• [EXERCISE GOAL] Where "what" appears in a line of the entries below, that line should be copied.

• [INFORMATION GIVEN]
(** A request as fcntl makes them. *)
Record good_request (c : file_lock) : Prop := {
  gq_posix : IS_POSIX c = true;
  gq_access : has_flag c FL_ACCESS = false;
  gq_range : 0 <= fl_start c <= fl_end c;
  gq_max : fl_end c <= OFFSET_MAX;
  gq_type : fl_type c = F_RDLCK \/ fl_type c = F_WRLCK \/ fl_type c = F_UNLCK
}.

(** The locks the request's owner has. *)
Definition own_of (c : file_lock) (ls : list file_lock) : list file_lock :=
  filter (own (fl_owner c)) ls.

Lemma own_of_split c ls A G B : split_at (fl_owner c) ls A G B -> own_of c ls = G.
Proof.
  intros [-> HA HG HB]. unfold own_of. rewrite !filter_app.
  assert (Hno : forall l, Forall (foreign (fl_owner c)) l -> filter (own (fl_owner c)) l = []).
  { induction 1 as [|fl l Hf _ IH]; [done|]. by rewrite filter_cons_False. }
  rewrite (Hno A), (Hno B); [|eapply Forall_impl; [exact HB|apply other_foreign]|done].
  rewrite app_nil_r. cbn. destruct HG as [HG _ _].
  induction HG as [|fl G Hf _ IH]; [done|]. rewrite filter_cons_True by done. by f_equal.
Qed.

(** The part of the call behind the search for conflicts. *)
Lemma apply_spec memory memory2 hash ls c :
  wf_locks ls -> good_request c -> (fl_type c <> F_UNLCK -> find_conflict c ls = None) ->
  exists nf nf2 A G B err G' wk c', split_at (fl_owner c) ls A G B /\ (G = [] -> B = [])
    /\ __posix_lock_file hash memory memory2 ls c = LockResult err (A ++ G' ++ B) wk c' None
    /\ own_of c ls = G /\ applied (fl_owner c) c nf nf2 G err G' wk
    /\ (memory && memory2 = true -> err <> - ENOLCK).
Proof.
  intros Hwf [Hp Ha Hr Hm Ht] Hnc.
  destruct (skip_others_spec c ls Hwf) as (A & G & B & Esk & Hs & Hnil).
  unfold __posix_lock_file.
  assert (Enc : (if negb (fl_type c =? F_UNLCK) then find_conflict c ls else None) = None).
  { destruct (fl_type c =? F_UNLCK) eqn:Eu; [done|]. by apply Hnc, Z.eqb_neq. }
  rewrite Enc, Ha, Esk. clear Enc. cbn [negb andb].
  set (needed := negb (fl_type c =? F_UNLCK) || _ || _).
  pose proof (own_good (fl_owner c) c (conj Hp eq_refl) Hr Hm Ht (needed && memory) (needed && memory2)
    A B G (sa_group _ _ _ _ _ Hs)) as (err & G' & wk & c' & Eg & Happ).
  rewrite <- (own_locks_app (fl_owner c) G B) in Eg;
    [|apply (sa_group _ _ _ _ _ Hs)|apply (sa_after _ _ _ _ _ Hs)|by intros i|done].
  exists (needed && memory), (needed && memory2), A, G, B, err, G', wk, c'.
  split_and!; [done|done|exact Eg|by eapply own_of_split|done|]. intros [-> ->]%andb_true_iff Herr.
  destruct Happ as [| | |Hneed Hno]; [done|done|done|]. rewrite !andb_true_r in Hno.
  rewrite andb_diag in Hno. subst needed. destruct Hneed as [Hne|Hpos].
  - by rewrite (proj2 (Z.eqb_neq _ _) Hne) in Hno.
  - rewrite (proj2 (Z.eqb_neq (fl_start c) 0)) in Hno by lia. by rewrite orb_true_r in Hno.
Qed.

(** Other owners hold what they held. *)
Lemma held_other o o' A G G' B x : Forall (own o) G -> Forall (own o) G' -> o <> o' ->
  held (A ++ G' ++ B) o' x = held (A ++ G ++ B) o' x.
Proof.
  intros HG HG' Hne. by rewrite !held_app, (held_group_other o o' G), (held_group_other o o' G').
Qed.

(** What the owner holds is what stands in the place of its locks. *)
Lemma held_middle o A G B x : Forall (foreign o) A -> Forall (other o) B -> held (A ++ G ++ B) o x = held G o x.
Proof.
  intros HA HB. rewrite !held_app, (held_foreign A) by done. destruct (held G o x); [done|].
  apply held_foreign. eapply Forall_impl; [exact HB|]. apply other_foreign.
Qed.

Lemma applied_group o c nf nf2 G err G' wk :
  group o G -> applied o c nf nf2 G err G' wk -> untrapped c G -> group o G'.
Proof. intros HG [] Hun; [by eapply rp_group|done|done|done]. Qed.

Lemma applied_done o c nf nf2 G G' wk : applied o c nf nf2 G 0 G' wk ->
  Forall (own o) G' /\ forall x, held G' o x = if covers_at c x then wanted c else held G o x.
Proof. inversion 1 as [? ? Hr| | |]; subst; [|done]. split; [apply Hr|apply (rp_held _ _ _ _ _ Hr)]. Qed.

• [TASK ANSWER]
(** Other owners hold what they held. *)
(** What the owner holds is what stands in the place of its locks. *)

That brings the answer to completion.